Yes, some people have been on "sports teams" and have "accumulated many points", and of course, God loves them and forgives them just as much as the person who never played sports.
It's just that some of us are looking for the guy who's been sitting on the bench the entire time and was never even given a chance to play.
I know what you are saying about statistics and the world today--I was once in a Master's degree for psychology so I had my fair share of studying those numbers--but I want everyone to remember as well:
THE GOD WE SERVE AND BELIEVE IN IS A LITTLE (JUST A LITTLE, I'M TOLD
) ABOVE STATISTICS AND THE SUPPOSED "COMMON SENSE" OF THIS WORLD, SO NEVER FEEL YOU HAVE TO LISTEN TO THE CROWD.
I went to see a childhood friend yesterday--did I mention her husband was a virgin as well? And they married while in their late 20's.
I have had the privilege of meeting some great guys in their late 20's who are sweet, considerate, well-mannered (these are the things that always catch my attention) and are still virgins, so it's not impossible.
My ex-husband, by the way, was not a Christian, but he attended Lutheran church with me every Sunday, which is one of the reasons why I had agreed to marry him.
This is just me personally, but if I had to choose between a sweet, inexperienced guy who was open to my faith and in support of pursuing it with me vs. an ex-player who was now returning to the Christian life, guess which one I would choose? But, that's just me. The problem I've found with ex-players is that yes, they are wanting to follow God, but they are used to pursuing many women out of lifestyle habits, and because of that, being loyal and faithful to one woman is extremely difficult for them. They become bored, restless, and have an "itch" to go out and "pursue"--the devil knows this as well and is sure to place plenty of temptation in their lives. THEN the guy will proceed to blame everyone but himself, while quoting Scriptures as a backup and demanding forgiveness.
I'd rather have a good person with a kind soul whom God is working on than a Christian bully who uses his Bible as a billy club with which to subdue and manipulate other people while using God's Word to try to justify his own actions the entire time--I've been more than a few situations where this has happened, so this is not just harsh criticism.
Not ALL are like this, of course, but I have yet to meet the exception for myself.
And I know you're probably thinking, "Well, Seoulsearch is probably saying all this because she's a dried-up old hag who couldn't get a date to save her life."

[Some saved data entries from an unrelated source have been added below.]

(* ===== verification/GofishClient.v ===== *)
(** * internal/redfish/gofish_client.go

    The Redfish client the controllers use, on top of the gofish library.  The
    library's calls are the actions of the signature [Gofish]; [gofish_env]
    implements the Redfish part of the controllers' environment by them, so
    that what is known of the controllers can be carried over to the calls
    that reach a BMC. *)

From S2P Require Import Prelude GoText GoFmt Api Lib GoUrl Prog Actions Redfish HostController MachineController.
From Stdlib Require Import Ascii.

(** ** The library's data, as far as the client uses it *)

Record ComputerSystem := {
  sys_ID : string; sys_Manufacturer : string; sys_Model : string; sys_SerialNumber : string;
  sys_Status : HardwareStatus; sys_PowerState : string
}.
Record IPv4Address := { v4_Address : string; v4_Gateway : string }.
Record IPv6Address := { v6_Address : string }.
Record EthernetInterface := {
  eth_Name : string; eth_MACAddress : string; eth_IPv4Addresses : list IPv4Address;
  eth_IPv6Addresses : list IPv6Address; eth_IPv6DefaultGateway : string
}.
Record NetworkInterface := { ni_ID : string; ni_Name : string }.
Record NetworkPort := { np_ID : string; np_PhysicalPortNumber : string }.
Record NetworkDeviceFunction := { ndf_ID : string; ndf_MACAddress : string }.

Record ClientConfig := {
  cfg_Endpoint : string; cfg_Username : string; cfg_Password : string; cfg_Insecure : bool;
  cfg_BasicAuth : bool
}.
Record Boot := { BootSourceOverrideTarget : string; BootSourceOverrideEnabled : string }.

(** Power states and reset types of the Redfish standard. *)
Definition OffPowerState := "Off".
Definition OnResetType := "On".
Definition ForceOffResetType := "ForceOff".
Definition GracefulShutdownResetType := "GracefulShutdown".
Definition GracefulRestartResetType := "GracefulRestart".
Definition ForceRestartResetType := "ForceRestart".
Definition NmiResetType := "Nmi".
Definition ForceOnResetType := "ForceOn".
Definition PushPowerButtonResetType := "PushPowerButton".
Definition PowerCycleResetType := "PowerCycle".
Definition PxeBootSourceOverrideTarget := "Pxe".
Definition OnceBootSourceOverrideEnabled := "Once".

(** A connection of the library ([*gofish.APIClient]). *)
Abbreviation conn := nat.

Inductive gofish_action :=
| GConnectContext (cfg : ClientConfig)
| GLogout (c : conn)
| GSystems (c : conn)
| GReset (c : conn) (s : ComputerSystem) (t : string)
| GSetBoot (c : conn) (s : ComputerSystem) (b : Boot)
| GEthernetInterfaces (c : conn) (s : ComputerSystem)
| GNetworkInterfaces (c : conn) (s : ComputerSystem)
| GNetworkPorts (c : conn) (n : NetworkInterface)
| GNetworkDeviceFunctions (c : conn) (n : NetworkInterface)
(** any call of the controllers to something other than a BMC *)
| GOther (a : capi_action).

Definition gofish_answer (a : gofish_action) : Type :=
  match a with
  | GConnectContext _ => result conn
  | GLogout _ => unit
  | GSystems _ => result (list ComputerSystem)
  | GReset _ _ _ => result unit
  | GSetBoot _ _ _ => result unit
  | GEthernetInterfaces _ _ => result (list EthernetInterface)
  | GNetworkInterfaces _ _ => result (list NetworkInterface)
  | GNetworkPorts _ _ => result (list NetworkPort)
  | GNetworkDeviceFunctions _ _ => result (list NetworkDeviceFunction)
  | GOther a => capi_answer a
  end.

Definition Gofish : sig := {| action := gofish_action; answer := gofish_answer |}.

(** ** The client *)

Record gofishClient := { gc_client : option conn; gc_apiEndpoint : string }.

(** The client objects that have been created, by handle. *)
Abbreviation clients := (gmap rf_handle gofishClient).

Section Client.
  Context {L : Lib}.

(** The address as the library gets it. *)
Definition endpoint_url (address : string) : result string :=
  let parsed :=
    match Parse address with
    | Ok u => Ok u
    | Err _ =>
        match Parse ("https://" +:+ address) with
        | Ok u => Ok u
        | Err err => Err (ErrWrap ("invalid Redfish address format: " +:+ address) err)
        end
    end in
  match parsed with
  | Err err => Err err
  | Ok u => Ok (URL_String (if u_Scheme u ==s "" then set_u_Scheme "https" u else u))
  end.

Definition NewClient (address username password : string) (insecure : bool) : prog Gofish (result gofishClient) :=
  match endpoint_url address with
  | Err err => Ret (Err err)
  | Ok endpointURL =>
      let! c := @call Gofish (GConnectContext
        {| cfg_Endpoint := endpointURL; cfg_Username := username; cfg_Password := password;
           cfg_Insecure := insecure; cfg_BasicAuth := true |}) in
      match c with
      | Err err => Ret (Err (ErrWrap ("failed to connect to Redfish endpoint " +:+ endpointURL) err))
      | Ok c => Ret (Ok {| gc_client := Some c; gc_apiEndpoint := endpointURL |})
      end
  end.

(** The HTTP client argument is ignored. *)
Definition NewClientWithHTTPClient {H : Type} (address username password : string) (insecure : bool) (_ : H)
  : prog Gofish (result gofishClient) :=
  NewClient address username password insecure.

Definition Close (c : gofishClient) : prog Gofish gofishClient :=
  match gc_client c with
  | Some k =>
      @call Gofish (GLogout k) ;;!
      Ret {| gc_client := None; gc_apiEndpoint := gc_apiEndpoint c |}
  | None => Ret c
  end.

(** The first system of the service and the connection it was read on. *)
Definition getSystemService (c : gofishClient) : prog Gofish (result (conn * ComputerSystem)) :=
  match gc_client c with
  | None => Ret (Err (ErrNew "redfish client is not connected"))
  | Some k =>
      let! systems := @call Gofish (GSystems k) in
      match systems with
      | Err err => Ret (Err (ErrWrap "failed to retrieve systems" err))
      | Ok [] => Ret (Err (ErrNew "no systems found"))
      | Ok (s :: _) => Ret (Ok (k, s))
      end
  end.

Definition GetSystemInfo (c : gofishClient) : prog Gofish (result SystemInfo) :=
  let! system := getSystemService c in
  match system with
  | Err err => Ret (Err err)
  | Ok (_, s) =>
      Ret (Ok {| si_Manufacturer := sys_Manufacturer s; si_Model := sys_Model s;
                 si_SerialNumber := sys_SerialNumber s; si_Status := sys_Status s |})
  end.

Definition GetPowerState (c : gofishClient) : prog Gofish (result string) :=
  let! system := getSystemService c in
  match system with
  | Err err => Ret (Err (ErrWrap "failed to get system for power state check" err))
  | Ok (_, s) => Ret (Ok (sys_PowerState s))
  end.

(** The reset type for a requested power state. *)
Definition reset_type (state : string) : option string :=
  if state ==s OnPowerState then Some OnResetType
  else if state ==s OffPowerState then Some ForceOffResetType
  else if existsb (fun t => state ==s t)
            [OnResetType; ForceOffResetType; GracefulShutdownResetType; GracefulRestartResetType;
             ForceRestartResetType; NmiResetType; ForceOnResetType; PushPowerButtonResetType;
             PowerCycleResetType]
  then Some state
  else None.

Definition SetPowerState (c : gofishClient) (state : string) : prog Gofish (result unit) :=
  let! system := getSystemService c in
  match system with
  | Err err => Ret (Err (ErrWrap "failed to get system for setting power state" err))
  | Ok (k, s) =>
      match reset_type state with
      | None => Ret (Err (ErrNew ("unsupported power state or reset type for SetPowerState: " +:+ state)))
      | Some t =>
          let! r := @call Gofish (GReset k s t) in
          match r with
          | Err err => Ret (Err (ErrWrap ("failed to set power state to " +:+ state) err))
          | Ok _ => Ret (Ok tt)
          end
      end
  end.

Definition pxe_once : Boot :=
  {| BootSourceOverrideTarget := PxeBootSourceOverrideTarget;
     BootSourceOverrideEnabled := OnceBootSourceOverrideEnabled |}.

Definition SetBootSourcePXE (c : gofishClient) : prog Gofish (result unit) :=
  let! system := getSystemService c in
  match system with
  | Err err => Ret (Err (ErrWrap "failed to get system to set PXE boot" err))
  | Ok (k, s) =>
      let! r := @call Gofish (GSetBoot k s pxe_once) in
      match r with
      | Err err => Ret (Err (ErrWrap "failed to set boot source override to PXE" err))
      | Ok _ => Ret (Ok tt)
      end
  end.

(** [gofishClient.Reset] *)
Definition client_Reset (c : gofishClient) : prog Gofish (result unit) :=
  let! system := getSystemService c in
  match system with
  | Err err => Ret (Err (ErrWrap "failed to get system for reset" err))
  | Ok (k, s) =>
      let! r := @call Gofish (GReset k s ForceRestartResetType) in
      match r with
      | Err err => Ret (Err (ErrWrap "failed to reset system" err))
      | Ok _ => Ret (Ok tt)
      end
  end.

(** ** Network addresses *)

Fixpoint extract_ipv4 (eth : EthernetInterface) (acc : list NetworkAddress) (l : list IPv4Address)
  : list NetworkAddress :=
  match l with
  | [] => acc
  | ipv4 :: l' =>
      extract_ipv4 eth
        (if negb (v4_Address ipv4 ==s "") then
           acc ++ [{| na_Type := IPv4AddressType; na_Address := v4_Address ipv4; na_Gateway := v4_Gateway ipv4;
                      na_InterfaceName := eth_Name eth; na_MACAddress := eth_MACAddress eth |}]
         else acc) l'
  end.
Fixpoint extract_ipv6 (eth : EthernetInterface) (acc : list NetworkAddress) (l : list IPv6Address)
  : list NetworkAddress :=
  match l with
  | [] => acc
  | ipv6 :: l' =>
      extract_ipv6 eth
        (if negb (v6_Address ipv6 ==s "") then
           acc ++ [{| na_Type := IPv6AddressType; na_Address := v6_Address ipv6;
                      na_Gateway := eth_IPv6DefaultGateway eth;
                      na_InterfaceName := eth_Name eth; na_MACAddress := eth_MACAddress eth |}]
         else acc) l'
  end.
Definition extractAddressesFromEthernetInterface (eth : EthernetInterface) : list NetworkAddress :=
  extract_ipv6 eth (extract_ipv4 eth [] (eth_IPv4Addresses eth)) (eth_IPv6Addresses eth).

Fixpoint ethernet_loop (acc : list NetworkAddress) (l : list EthernetInterface) : list NetworkAddress :=
  match l with
  | [] => acc
  | eth :: l' => ethernet_loop (acc ++ extractAddressesFromEthernetInterface eth) l'
  end.

(** Looks at the ports and the device functions, and finds no address. *)
Definition extractAddressesFromNetworkInterface (k : conn) (n : NetworkInterface)
  : prog Gofish (list NetworkAddress) :=
  @call Gofish (GNetworkPorts k n) ;;!
  @call Gofish (GNetworkDeviceFunctions k n) ;;!
  Ret [].

Fixpoint interface_loop (k : conn) (acc : list NetworkAddress) (l : list NetworkInterface)
  : prog Gofish (list NetworkAddress) :=
  match l with
  | [] => Ret acc
  | n :: l' =>
      let! found := extractAddressesFromNetworkInterface k n in
      interface_loop k (acc ++ found) l'
  end.

Definition GetNetworkAddresses (c : gofishClient) : prog Gofish (result (list NetworkAddress)) :=
  let! system := getSystemService c in
  match system with
  | Err err => Ret (Err (ErrWrap "failed to get system for network address discovery" err))
  | Ok (k, s) =>
      let! ethernetInterfaces := @call Gofish (GEthernetInterfaces k s) in
      let addresses := match ethernetInterfaces with
                       | Err _ => []
                       | Ok l => ethernet_loop [] l
                       end in
      if (length addresses =? 0)%nat then
        let! networkInterfaces := @call Gofish (GNetworkInterfaces k s) in
        match networkInterfaces with
        | Err err => Ret (Err (ErrWrap "failed to retrieve both ethernet and network interfaces" err))
        | Ok l => let! addresses := interface_loop k addresses l in Ret (Ok addresses)
        end
      else Ret (Ok addresses)
  end.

I actually had a first date with someone yesterday who, bless his heart, was very complimentary and has been the entire time I've been talking to him. I told him I was a jeans and t-shirt girl and that's exactly what i wore, which he thought was great--said he liked that I was down to earth.
So, believe it or not, I'm actually speaking from experience as well. Granted, not nearly as much experience as some
, but it's not all hypothetical rambling, I promise.
And the reason I choose to keep the personal photos of myself private (accessible only to those on my Friends List) is because I would hope that if someone would want to talk to me here, it would be on the basis of what he's read in my posts and not because of looks. (I have some very kind friends who tell me I'm at least not an ogre, but maybe they are just being generous.